I’m just going to come right out and say it: Mothering in your 30s is about getting your proverbial sh*t together. School is out, and playtime is over. If you’re like most working mothers in America, by the time you hit your third decade, you’ve woken up to a few things. Unless you’ve been studying physics for the last 10 years, chances are you’re not going be a rocket scientist. You probably won’t be winning the lottery, either, and the sexy, financially solvent, psycho-spiritually evolved knight in shining armor isn’t going to show up at your door ready-made.
Mothering after 30 isn’t about giving up your dreams, but it is about taking responsibility for them. You’ve got another human being to take care of. You can’t get away with dating the hot guy even though you know something’s not quite right. You can’t casually experiment with mind-altering substances and trip your way through the next five years without a plan, a point of view and some kind of vision.
By 30, you’ve come to know the pitfalls of leading the unexamined life. You can still take risks. But now they have to be calculated. It’s time to grow up, Mama. And it might be the best thing that’s ever happened to you. You’ve got a once-in-a-lifetime opportunity to take stock and make some decisions. Big ones. About who you are and who you have been. About who you want to be.
Are you, for instance, going to marry a black man? Are you going to marry a white woman? Why? Do you believe in God? What about spanking? What’s your risk threshold—are you stocks or bonds? Just how motivated are you to turn that mountain of debt into a 529 college savings plan? Are you going to go to therapy to work out those childhood issues once and for all? Are you going to acknowledge that almost all of your relatives have diabetes and do something about changing your diet?
And here’s the big one. In the moment of truth, what matters more: your family or your career? What are you willing to lose? What will you sacrifice everything to keep?
The answers may shock you—and the people who have known you since elementary school. You may decide that a solo fellowship in Spain isn’t as important as maintaining the fragile daily ecosystem of your family. Or that time with your significant other, the one person who is there for you when the whole world isn’t, is more important than getting a Ph.D. Or that you were put on this planet to become a Supreme Court justice, and everyone who loves you needs to get with the program.
Mothering in your 30s: Know thyself. And then, to thine own self be true.
Which doesn’t mean 30-something moms have it all figured out. We don’t, we just spend the whole decade trying, because we know if we don’t, our kids will pay the price. Their inner compass will be off, their sense of self off-kilter. If we lack clarity about our goals and objectives as human beings, they will, too.
Thirty-something moms are suddenly, uncannily familiar with the adage, If not now, when?
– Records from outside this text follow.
(** * Conversation memory and response cache of the AGI framework

  A shallow embedding of [agi/utils/context_manager.py] (the bounded
  conversation store) and [agi/core/inference.py] (response cache,
  running statistics and the generation facade), together with the
  properties of their behaviour.

  Conventions.
  - A Python [str] is a [string]; one [ascii] stands for one character.
  - A Python [int] is a [Z]; [len] returns a [Z].
  - A Python [float] is a binary64 primitive float.
  - A [dict] with string keys is a [gmap string _].
  - [print] is modelled by the list of lines it writes. *)

From Stdlib Require Import ZArith QArith Qround Ascii DecimalString.
From Stdlib Require Import PrimFloat SpecFloat FloatOps.
From stdpp Require Import gmap strings list.

Set Warnings "-inexact-float".

Local Open Scope Z_scope.

(** ** Python built-ins used by the two modules *)

Module Py.

(** The newline character of ["\n".join(...)] and of f-strings. *)
Definition nl : string := String "010"%char EmptyString.

(** [len(s)] for a string. *)
Definition len_str (s : string) : Z := Z.of_nat (String.length s).

(** [len(l)] for a list or deque. *)
Definition len {A} (l : list A) : Z := Z.of_nat (length l).

(** [str(n)] for an integer: decimal digits, with a leading minus sign
    for negative numbers. *)
Definition str_int (n : Z) : string := NilZero.string_of_int (Z.to_int n).

(** [sep.join(parts)]. *)
Definition join (sep : string) (parts : list string) : string :=
  String.concat sep parts.

(** [l[start:]]: a negative [start] counts from the end, and both ends
    are clipped to the list. *)
Definition slice_from {A} (start : Z) (l : list A) : list A :=
  if start <? 0 then drop (Z.to_nat (Z.max 0 (len l + start))) l
  else drop (Z.to_nat start) l.

(** [l[:stop]], with the same treatment of a negative [stop]. *)
Definition slice_to {A} (stop : Z) (l : list A) : list A :=
  if stop <? 0 then take (Z.to_nat (Z.max 0 (len l + stop))) l
  else take (Z.to_nat stop) l.

(** [s[:stop]] on a string, for a non-negative [stop]. *)
Definition str_slice_to (stop : nat) (s : string) : string :=
  String.substring 0 stop s.

(** [str.isspace] on one character (code points below 256). *)
Definition isspace (c : ascii) : bool :=
  let n := nat_of_ascii c in
  ((9 <=? n) && (n <=? 13) || (28 <=? n) && (n <=? 32)
   || (n =? 133) || (n =? 160))%nat.

(** [s.split()]: the maximal runs of non-space characters. [word] is the
    run being read. *)
Fixpoint split_go (word : string) (s : string) : list string :=
  match s with
  | EmptyString =>
      match word with EmptyString => [] | _ => [word] end
  | String c s' =>
      if isspace c then
        match word with
        | EmptyString => split_go EmptyString s'
        | _ => word :: split_go EmptyString s'
        end
      else split_go (word +:+ String c EmptyString) s'
  end.

Definition split (s : string) : list string := split_go EmptyString s.

(** [min(l, key=key)] as a position: CPython keeps the first item and
    replaces it only by an item whose key is strictly smaller, so the
    result is the first minimal item. [best_i] and [best_k] are the
    position and key kept so far, [i] the position of the head of [l]. *)
Fixpoint min_scan {A} (key : A → Z) (best_i : nat) (best_k : Z)
    (i : nat) (l : list A) : nat :=
  match l with
  | [] => best_i
  | x :: l' =>
      if key x <? best_k then min_scan key i (key x) (S i) l'
      else min_scan key best_i best_k (S i) l'
  end.

(** [None] stands for the [ValueError] of [min] on an empty sequence. *)
Definition min_index {A} (key : A → Z) (l : list A) : option nat :=
  match l with
  | [] => None
  | x :: l' => Some (min_scan key 0%nat (key x) 1%nat l')
  end.

End Py.

(** ** [collections.deque] with a [maxlen] *)

Module Deque.

Record deque (A : Type) := Deque { items : list A; maxlen : nat }.
Arguments Deque {A} _ _.
Arguments items {A} _.
Arguments maxlen {A} _.

Inductive exn := ValueError (msg : string).

(** [deque(maxlen=n)]: a negative [n] raises [ValueError]. *)
Definition new {A} (n : Z) : exn + deque A :=
  if n <? 0 then inl (ValueError "maxlen must be non-negative")
  else inr (Deque [] (Z.to_nat n)).

Definition len {A} (d : deque A) : Z := Py.len (items d).

(** [d.append(x)]: the item is added on the right; when that makes the
    deque longer than [maxlen], one item is dropped on the left. *)
Definition append {A} (x : A) (d : deque A) : deque A :=
  let l := items d ++ [x] in
  Deque (if (maxlen d <? length l)%nat then drop 1 l else l) (maxlen d).

(** [d.popleft()] on a non-empty deque; [None] stands for [IndexError]. *)
Definition popleft {A} (d : deque A) : option (A * deque A) :=
  match items d with
  | [] => None
  | x :: l => Some (x, Deque l (maxlen d))
  end.

(** [d.clear()]. *)
Definition clear {A} (d : deque A) : deque A := Deque [] (maxlen d).

(** [d.remove(x)] where [x] is the item found at position [i]. The items
    are distinct objects compared by identity, so the first occurrence of
    [x] is position [i] itself. *)
Definition remove_at {A} (i : nat) (d : deque A) : deque A :=
  Deque (delete i (items d)) (maxlen d).

End Deque.

Export Deque (deque, Deque, items, maxlen).

(** ** [agi/utils/context_manager.py] *)

Section ContextManager.

(** The values stored in the metadata dictionary of a turn. *)
Context {Any : Type}.

(** *** [ConversationTurn] *)

Record ConversationTurn := mkTurn {
  role : string;
  content : string;
  metadata : gmap string Any;
  timestamp : string
}.

(** [ConversationTurn.__init__]; [now] is the reading of
    [datetime.now().isoformat()], and [metadata or {}] turns an omitted
    (or empty) dictionary into the empty one. *)
Definition new_turn (role content : string)
    (metadata : option (gmap string Any)) (now : string)
    : ConversationTurn :=
  mkTurn role content (default ∅ metadata) now.

(** *** [ContextManager]

    The three entries of the [self.metadata] dictionary are the fields
    [created_at], [total_turns] and [summarization_count]. *)

Record ContextManager := mkManager {
  max_context_length : Z;
  max_turns : Z;
  summarization_threshold : Z;
  conversation_history : deque ConversationTurn;
  context_summary : string;
  created_at : string;
  total_turns : Z;
  summarization_count : Z
}.

Definition set_history (h : deque ConversationTurn) (self : ContextManager)
    : ContextManager :=
  mkManager (max_context_length self) (max_turns self)
    (summarization_threshold self) h (context_summary self)
    (created_at self) (total_turns self) (summarization_count self).

Definition set_summary (s : string) (self : ContextManager)
    : ContextManager :=
  mkManager (max_context_length self) (max_turns self)
    (summarization_threshold self) (conversation_history self) s
    (created_at self) (total_turns self) (summarization_count self).

Definition set_total_turns (n : Z) (self : ContextManager)
    : ContextManager :=
  mkManager (max_context_length self) (max_turns self)
    (summarization_threshold self) (conversation_history self)
    (context_summary self) (created_at self) n (summarization_count self).

Definition set_summarization_count (n : Z) (self : ContextManager)
    : ContextManager :=
  mkManager (max_context_length self) (max_turns self)
    (summarization_threshold self) (conversation_history self)
    (context_summary self) (created_at self) (total_turns self) n.

(** The turns of the buffer, oldest first. *)
Definition buffer (self : ContextManager) : list ConversationTurn :=
  items (conversation_history self).

(** [ContextManager.__init__]. The only step that can fail is the
    construction of the bounded deque. *)
Definition init (max_context_length max_turns summarization_threshold : Z)
    (now : string) : Deque.exn + ContextManager :=
  match Deque.new max_turns with
  | inl e => inl e
  | inr h =>
      inr (mkManager max_context_length max_turns summarization_threshold
             h "" now 0 0)
  end.

(** The loop of [_summarize_context] over the turns to summarise: a
    bullet is appended for each turn whose content is longer than 50
    characters. *)
Definition summary_bullet (turn : ConversationTurn) : string :=
  "- " +:+ role turn +:+ ": "
    +:+ Py.str_slice_to 50 (content turn) +:+ "...".

Definition add_key_points (summary_parts : list string)
    (turns_to_summarize : list ConversationTurn) : list string :=
  fold_left
    (λ parts turn,
       if 50 <? Py.len_str (content turn)
       then parts ++ [summary_bullet turn] else parts)
    turns_to_summarize summary_parts.

(** [_summarize_context]: the new state and the printed lines. *)
Definition _summarize_context (self : ContextManager)
    : ContextManager * list string :=
  if Deque.len (conversation_history self) <? summarization_threshold self
  then (self, [])
  else
    let num_to_summarize := Deque.len (conversation_history self) / 2 in
    let turns_to_summarize :=
      Py.slice_to num_to_summarize (items (conversation_history self)) in
    let summary_parts :=
      [ "Summary of " +:+ Py.str_int num_to_summarize
          +:+ " conversation turns:";
        "Key topics discussed:" ] in
    let summary_parts := add_key_points summary_parts turns_to_summarize in
    let self := set_summary (Py.join Py.nl summary_parts) self in
    let self :=
      set_summarization_count (summarization_count self + 1) self in
    (self,
     [ "Context summarized (" +:+ Py.str_int num_to_summarize
         +:+ " turns)" ]).

(** [add_turn]. *)
Definition add_turn (self : ContextManager) (role content : string)
    (metadata : option (gmap string Any)) (now : string)
    : ContextManager * list string :=
  let turn := new_turn role content metadata now in
  let self :=
    set_history (Deque.append turn (conversation_history self)) self in
  let self := set_total_turns (total_turns self + 1) self in
  if summarization_threshold self <=? Deque.len (conversation_history self)
  then _summarize_context self
  else (self, []).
The rest is, well, the rest.
Like all moms (and dads!), we stalk the elusive “life balance.” We flock to blogs and books that tell us how to do the dance of home and work and money and charting a course for a functional future. We draw strength from mothers a little farther along who generously share their insights. From Suzy Welch’s plan in her book, 10-10-10, that reminds us to make every decision based on its impact in 10 minutes, 10 months and 10 years, to Rene Syler’s warmhearted debunking of the supermom in her book, Good-Enough Mother, we’re drinking it all in, mixing it into our motherhood.
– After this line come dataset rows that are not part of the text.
(** * pytypedecl: the visitors of [parse/visitors.py]

    A shallow embedding of the tree visitors of pytypedecl (the pretty
    printer, [StripSelf], the class resolution pair [LookupClasses] /
    [FillInClasses], [ReplaceType] and [InstantiateTemplates]) together with
    the properties its specification states about them.

    Python objects whose identity or mutation is observable are kept in an
    explicit store: a [ClassType] node owns a mutable [cls] cell, a [Class]
    object carries the address it was allocated at, and the dictionary of a
    running [InstantiateTemplates] visitor is part of the state.  Everything
    else is an immutable tuple and is modelled by its value. *)

From Stdlib Require Import Ascii String.
From stdpp Require Import gmap strings list fin_maps.

Set Warnings "-register-all".
Open Scope string_scope.
Open Scope list_scope.

(** ** Strings *)

(** [sep.join(l)] *)
Fixpoint join (sep : string) (l : list string) : string :=
  match l with
  | [] => ""
  | [x] => x
  | x :: l' => x +:+ sep +:+ join sep l'
  end.

Definition LF : ascii := Ascii.ascii_of_nat 10.
Definition CR : ascii := Ascii.ascii_of_nat 13.
Definition NL : string := String LF "".

(** [s.splitlines()] of a Python 2 byte string: lines end at LF, CR or
    CR LF, and a line break at the very end opens no further line. *)
Fixpoint splitlines_from (cur : string) (s : string) : list string :=
  match s with
  | "" => if decide (cur = "") then [] else [cur]
  | String c s' =>
      if decide (c = LF) then cur :: splitlines_from "" s'
      else if decide (c = CR) then
        match s' with
        | String c' s'' =>
            if decide (c' = LF) then cur :: splitlines_from "" s''
            else cur :: splitlines_from "" s'
        | "" => [cur]
        end
      else splitlines_from (cur +:+ String c "") s'
  end.

Definition splitlines (s : string) : list string := splitlines_from "" s.

Definition in_range (lo hi : nat) (c : ascii) : bool :=
  (lo <=? Ascii.nat_of_ascii c)%nat && (Ascii.nat_of_ascii c <=? hi)%nat.

(** [[a-zA-Z_]] *)
Definition is_name_start (c : ascii) : bool :=
  in_range 97 122 c || in_range 65 90 c || bool_decide (c = "_"%char).

(** [\w] without the LOCALE and UNICODE flags *)
Definition is_word (c : ascii) : bool :=
  is_name_start c || in_range 48 57 c.

(** [\w*$]: [$] also matches just before a line feed that ends the string. *)
Fixpoint match_word_tail (s : string) : bool :=
  match s with
  | "" => true
  | String c s' =>
      match s' with
      | "" => is_word c || bool_decide (c = LF)
      | _ => is_word c && match_word_tail s'
      end
  end.

(** ** The node model

    [pytd.py] is not part of the sources at hand; the nodes are the ones the
    visitors take apart. *)

Definition loc := nat.

(** Modelled from the spec: the type expressions of [pytd].  NamedType is the
    code's [BasicType], ClassReference its [ClassType] and ContainerType its
    [HomogeneousContainerType]; [NativeType] carries the [__name__] of its
    [python_type].  A [ClassType] is the one mutable node: [name] is fixed at
    construction, [cls] is the address of its link cell. *)
Inductive pytd_type : Type :=
  | BasicType (containing_type : string)
  | NativeType (python_type : string)
  | ClassType (name : string) (cls : loc)
  | HomogeneousContainerType (base_type element_type : pytd_type)
  | GenericType (base_type : pytd_type) (parameters : list pytd_type)
  | UnionType (type_list : list pytd_type)
  | IntersectionType (type_list : list pytd_type).

(** Modelled from the spec: Constant (name, type). *)
Record Constant : Type := {
  const_name : string;
  const_type : pytd_type
}.

(** Modelled from the spec: Parameter (name, type). *)
Record Param : Type := {
  param_name : string;
  param_type : pytd_type
}.

(** Modelled from the spec: Signature (parameters, variadic marker, return
    type, exceptions). *)
Record Signature : Type := {
  sig_params : list Param;
  sig_has_optional : bool;
  sig_return_type : pytd_type;
  sig_exceptions : list pytd_type
}.

(** Modelled from the spec: Function (name, overloads). *)
Record Function : Type := {
  fn_name : string;
  fn_signatures : list Signature
}.

(** Modelled from the spec: TemplateItem (name, upper bound). *)
Record TemplateItem : Type := {
  tmpl_name : string;
  tmpl_within_type : pytd_type
}.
If we’re lucky—and if we work really, really hard—by the time 40 hits, motherhood has made us smarter, richer, sexier and more prepared for the road ahead. We know what works and what doesn’t because we took notes and made adjustments accordingly. We’re more confident about our ability to ride turbulent waters because we made decisions about what matters and didn’t lose sight of the important things on our list. And we don’t see our lives as endlessly compartmentalized—we realize at last that we don’t have to be corporate to be empowered, and we don’t have to be alone to be free.
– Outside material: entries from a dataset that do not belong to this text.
(* ===== verification/Process.v ===== *)
(** * Goroutines: programs made of atomic sections

    A request handler is a program over a shared state [S].  Its atomic steps
    are the critical sections of the source (the body of a method that runs
    under its mutex), the accesses to fields that are never written after
    construction, and the statements sent to the database; between two of them
    any other goroutine may run.  A critical section that takes a second mutex
    for one nested call (for instance [Exchange.DeleteQueue], which calls
    [queue.HasConsumers] under [e.mu]) is one atomic step: whatever another
    goroutine does to the queue after the nested call commutes with the rest of
    the section, which only touches data that [e.mu] protects.

    [Select] is Go's [select] over [ctx.Done()], [timer.C] and a notification
    channel; [Loop] is Go's [for { ... }] whose body ends an iteration with
    [None] and leaves the loop with [Some x].

    The file gives the small-step semantics of one goroutine and of a pool of
    goroutines with the invariant rule for every interleaving, and the
    sequential semantics ([run]) of a goroutine that is alone, with the lemmas
    that relate the two. *)

From S2P Require Import Prelude Errors.

(** What ends a [select]: the context is done, the timer fired, or the
    notification channel is closed. *)
Inductive wake : Type :=
| CtxDone (e : ctx_error)
| TimerFired
| Woken.

#[export] Instance wake_eq_dec : EqDecision wake.
Proof. solve_decision. Defined.

Inductive prog (S A : Type) : Type :=
| Ret (a : A)
| Atom {X} (f : GoM S X) (k : X → prog S A)
| Select (closed : S → bool) (k : wake → prog S A)
| Loop {X} (body : prog S (option X)) (k : X → prog S A).
Arguments Ret {S A} a.
Arguments Atom {S A X} f k.
Arguments Select {S A} closed k.
Arguments Loop {S A X} body k.

#[export] Instance prog_ret {S} : MRet (prog S) := λ A a, Ret a.

#[export] Instance prog_bind {S} : MBind (prog S) := λ A B k,
  fix bind (p : prog S A) : prog S B :=
    match p with
    | Ret a => k a
    | Atom f h => Atom f (λ x, bind (h x))
    | Select closed h => Select closed (λ w, bind (h w))
    | Loop body h => Loop body (λ x, bind (h x))
    end.

(** One critical section. *)
Definition atomic {S A} (f : GoM S A) : prog S A := Atom f Ret.

(** [if err != nil { return err }]: run [p], leave the function on an error. *)
Definition try {S A B} (p : prog S (result A)) (k : A → prog S (result B)) :
    prog S (result B) :=
  r ← p; match r with Ok a => k a | Err e => Ret (Err e) end.

Notation "x '<-?' p ;; k" := (try p (λ x, k))
  (at level 100, p at next level, right associativity,
   format "'[v' x  '<-?'  p ;;  '/' k ']'") : go_scope.

Notation "p '?;' k" := (try p (λ _, k))
  (at level 100, right associativity) : go_scope.

Open Scope go_scope.

(** A Go [for range] over a slice whose body may return early with an error. *)
Fixpoint for_each {S A} (l : list A) (body : A → prog S (result unit)) :
    prog S (result unit) :=
  match l with
  | [] => Ret (Ok tt)
  | x :: l => body x ?; for_each l body
  end.

(** A [for range] that collects a result per element. *)
Fixpoint map_prog {S A B} (f : A → prog S B) (l : list A) : prog S (list B) :=
  match l with
  | [] => Ret []
  | x :: l => y ← f x; ys ← map_prog f l; Ret (y :: ys)
  end.

(** ** Components of a larger state *)

Record lens (S T : Type) : Type := Lens {
  view : S → T;
  over : T → S → S;
}.
Arguments Lens {S T} view over.
Arguments view {S T} l s.
Arguments over {S T} l t s.

Class LensOk {S T} (l : lens S T) : Prop := {
  view_over : ∀ t s, view l (over l t s) = t;
  over_view : ∀ s, over l (view l s) s = s;
  over_over : ∀ t t' s, over l t (over l t' s) = over l t s;
}.

Definition zoomM {S T A} (l : lens S T) (m : GoM T A) : GoM S A := λ s,
  match m (view l s) with
  | Val (a, t) => Val (a, over l t s)
  | Panic => Panic
  end.

Fixpoint zoom {S T A} (l : lens S T) (p : prog T A) : prog S A :=
  match p with
  | Ret a => Ret a
  | Atom f k => Atom (zoomM l f) (λ x, zoom l (k x))
  | Select closed k => Select (λ s, closed (view l s)) (λ w, zoom l (k w))
  | Loop body k => Loop (zoom l body) (λ x, zoom l (k x))
  end.

(** ** One goroutine *)

(** What the scheduler and the environment choose at a step. *)
Inductive choice : Type :=
| Go
| Wake (w : wake).

(** [step c p s]: [None] when the goroutine cannot take that step. *)
Definition step {S A} (c : choice) (p : prog S A) (s : S) :
    option (outcome (prog S A * S)) :=
  match p, c with
  | Atom f k, Go =>
      Some (match f s with Val (x, s') => Val (k x, s') | Panic => Panic end)
  | Select closed k, Wake w =>
      if (if decide (w = Woken) then closed s else true)
      then Some (Val (k w, s)) else None
  | Loop body k, Go =>
      Some (Val (r ← body;
                 match r with Some x => k x | None => Loop body k end, s))
  | _, _ => None
  end.

(** A finished run, a panic, a goroutine that waits in a [select] and has used
    up the given choices, or one that needs more fuel. *)
Inductive exec_result (S A : Type) : Type :=
| Finished (a : A) (s : S) (ws : list wake)
| Panicked
| Waiting (p : prog S A) (s : S)
| OutOfFuel.
Arguments Finished {S A} a s ws.
Arguments Panicked {S A}.
Arguments Waiting {S A} p s.
Arguments OutOfFuel {S A}.

(** Runs a goroutine that is alone; [ws] says how its [select]s end.  A [Woken]
    that the state does not allow leaves the goroutine waiting. *)
Fixpoint exec {S A} (fuel : nat) (ws : list wake) (p : prog S A) (s : S) :
    exec_result S A :=
  match fuel with
  | O => OutOfFuel
  | Datatypes.S fuel =>
      match p with
      | Ret a => Finished a s ws
      | Atom f k =>
          match f s with
          | Val (x, s') => exec fuel ws (k x) s'
          | Panic => Panicked
          end
      | Select closed k =>
          match ws with
          | [] => Waiting p s
          | w :: ws =>
              if (if decide (w = Woken) then closed s else true)
              then exec fuel ws (k w) s else Waiting p s
          end
      | Loop body k =>
          exec fuel ws (r ← body;
                        match r with Some x => k x | None => Loop body k end) s
      end
  end.

(** ** Sequential runs

    Most handlers neither loop nor wait; for those [run] is the whole story: it
    is defined by recursion on the program, so it is total. *)

Fixpoint straight {S A} (p : prog S A) : Prop :=
  match p with
  | Ret _ => True
  | Atom f k => ∀ x, straight (k x)
  | Select _ _ | Loop _ _ => False
  end.

Fixpoint run {S A} (p : prog S A) : GoM S A :=
  match p with
  | Ret a => λ s, Val (a, s)
  | Atom f k => λ s, match f s with Val (x, s') => run (k x) s' | Panic => Panic end
  | Select _ _ | Loop _ _ => λ _, Panic
  end.

(** ** Laws of sequential runs *)

Section run.
Context {S : Type}.
Implicit Types s : S.

Lemma run_ret {A} (a : A) s : run (Ret a) s = Val (a, s).
Proof. done. Qed.

Lemma run_atomic {A} (f : GoM S A) s : run (atomic f) s = f s.
Proof. unfold atomic; simpl. by destruct (f s) as [[]|]. Qed.

Lemma straight_bind {A B} (p : prog S A) (k : A → prog S B) :
  straight p → (∀ a, straight (k a)) → straight (p ≫= k).
Proof. intros Hp Hk. induction p; simpl in *; eauto; done. Qed.

Lemma run_bind {A B} (p : prog S A) (k : A → prog S B) s :
  run (p ≫= k) s =
  match run p s with Val (a, s') => run (k a) s' | Panic => Panic end.
Proof.
  revert k s. induction p as [A a|A X f h IH|A h IH|A X body IHb h IH];
    intros k' s; simpl; [done| |done|done].
  destruct (f s) as [[x s']|]; [|done]. apply IH.
Qed.

Lemma run_bind_val {A B} (p : prog S A) (k : A → prog S B) s a s' :
  run p s = Val (a, s') → run (p ≫= k) s = run (k a) s'.
Proof. intros H. by rewrite run_bind, H. Qed.

Lemma run_try {A B} (p : prog S (result A)) (k : A → prog S (result B)) s :
  run (try p k) s =
  match run p s with
  | Val (Ok a, s') => run (k a) s'
  | Val (Err e, s') => Val (Err e, s')
  | Panic => Panic
  end.
Proof.
  unfold try. rewrite run_bind. by destruct (run p s) as [[[] ?]|].
Qed.

Lemma run_try_ok {A B} (p : prog S (result A)) (k : A → prog S (result B)) s a s' :
  run p s = Val (Ok a, s') → run (try p k) s = run (k a) s'.
Proof. intros H. by rewrite run_try, H. Qed.

Lemma run_try_err {A B} (p : prog S (result A)) (k : A → prog S (result B)) s e s' :
  run p s = Val (Err e, s') → run (try p k) s = Val (Err e, s').
Proof. intros H. by rewrite run_try, H. Qed.

(** A straight line at the start of a program is run first, in so many steps. *)
Lemma exec_bind_run {A B} (p : prog S A) (k : A → prog S B) s a s' :
  straight p → run p s = Val (a, s') →
  ∃ m : nat, ∀ n ws, exec (m + n) ws (p ≫= k) s = exec n ws (k a) s'.
Proof.
  revert s. induction p as [A a0|A X f h IH|A h IH|A X body IHb h IH];
    intros s Hs Hr; simpl in *; [|  |done|done].
  - simplify_eq. exists 0. done.
  - destruct (f s) as [[x s1]|] eqn:Hf; [|done].
    destruct (IH x k a s1 (Hs x) Hr) as [m Hm].
    exists (Datatypes.S m). intros n ws. simpl. by rewrite Hf.
Qed.

(** [p'] goes on with [k] where [p] returns. *)
Inductive binds {A B} (k : A → prog S B) : prog S A → prog S B → Prop :=
| binds_ret a : binds k (Ret a) (k a)
| binds_atom X (f : GoM S X) h h' :
    (∀ x, binds k (h x) (h' x)) → binds k (Atom f h) (Atom f h')
| binds_select closed h h' :
    (∀ w, binds k (h w) (h' w)) → binds k (Select closed h) (Select closed h')
| binds_loop X (body : prog S (option X)) h h' :
    (∀ x, binds k (h x) (h' x)) → binds k (Loop body h) (Loop body h').

Lemma binds_bind {A B} (p : prog S A) (k : A → prog S B) : binds k p (p ≫= k).
Proof. induction p; simpl; by constructor. Qed.

Lemma binds_after {A B C} (body : prog S C) (k : A → prog S B) h h' :
  (∀ c, binds k (h c) (h' c)) → binds k (body ≫= h) (body ≫= h').
Proof.
  intros Hh. induction body as [C c|C X f g IH|C closed g IH|C X b IHb g IH]; simpl;
    [done|constructor; intros; by apply IH..].
Qed.

(** A first part that loops or waits, but finishes. *)
Lemma exec_binds {A B} n ws (p : prog S A) (k : A → prog S B) p' s a s' ws' :
  binds k p p' → exec n ws p s = Finished a s' ws' →
  ∃ j : nat, ∀ m, exec (j + m) ws p' s = exec m ws' (k a) s'.
Proof.
  intros Hp. revert ws p p' s Hp. induction n as [|n IH]; [done|].
  intros ws p p' s Hp H.
  destruct Hp as [a0|X f h h' Hh|closed h h' Hh|X body h h' Hh]; simpl in H.
  - injection H as -> -> ->. by exists 0.
  - destruct (f s) as [[x s1]|] eqn:Hf; [|done].
    destruct (IH _ _ _ _ (Hh x) H) as [j Hj]. exists (Datatypes.S j). intros m.
    simpl. by rewrite Hf.
  - destruct ws as [|w ws]; [done|].
    destruct (if decide (w = Woken) then closed s else true) eqn:Hw; [|done].
    destruct (IH _ _ _ _ (Hh w) H) as [j Hj]. exists (Datatypes.S j). intros m.
    simpl. by rewrite Hw.
  - assert (binds k (body ≫= λ x, match x with Some x => h x | None => Loop body h end)
      (body ≫= λ x, match x with Some x => h' x | None => Loop body h' end)) as Hb.
    { apply binds_after. intros [x|]; [done|]. by constructor. }
    destruct (IH _ _ _ _ Hb H) as [j Hj]. exists (Datatypes.S j). exact Hj.
Qed.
Like our sisters in their 20s and 80s and every generation in between, we find that if we do it right, motherhood enhances our love of glamour, style, and spiritual and intellectual growth because we can harness the power of bringing new life into the world and apply it to whatever, whenever. ... We still relish spontaneous trips to life-changing places, and we still get fabulous new haircuts that make us feel “kind of young, kind of now, Charlie!” thanks to all the women who showed us we didn’t have to sacrifice sensuality and self-love after we brought home children. And finally, we keep seeking to touch and know the transcendent place within that is larger than any role we play. It’s just that now, miraculously, we are not alone.
Rebecca Walker is the author of Baby Love: Choosing Motherhood After a Lifetime of Ambivalence.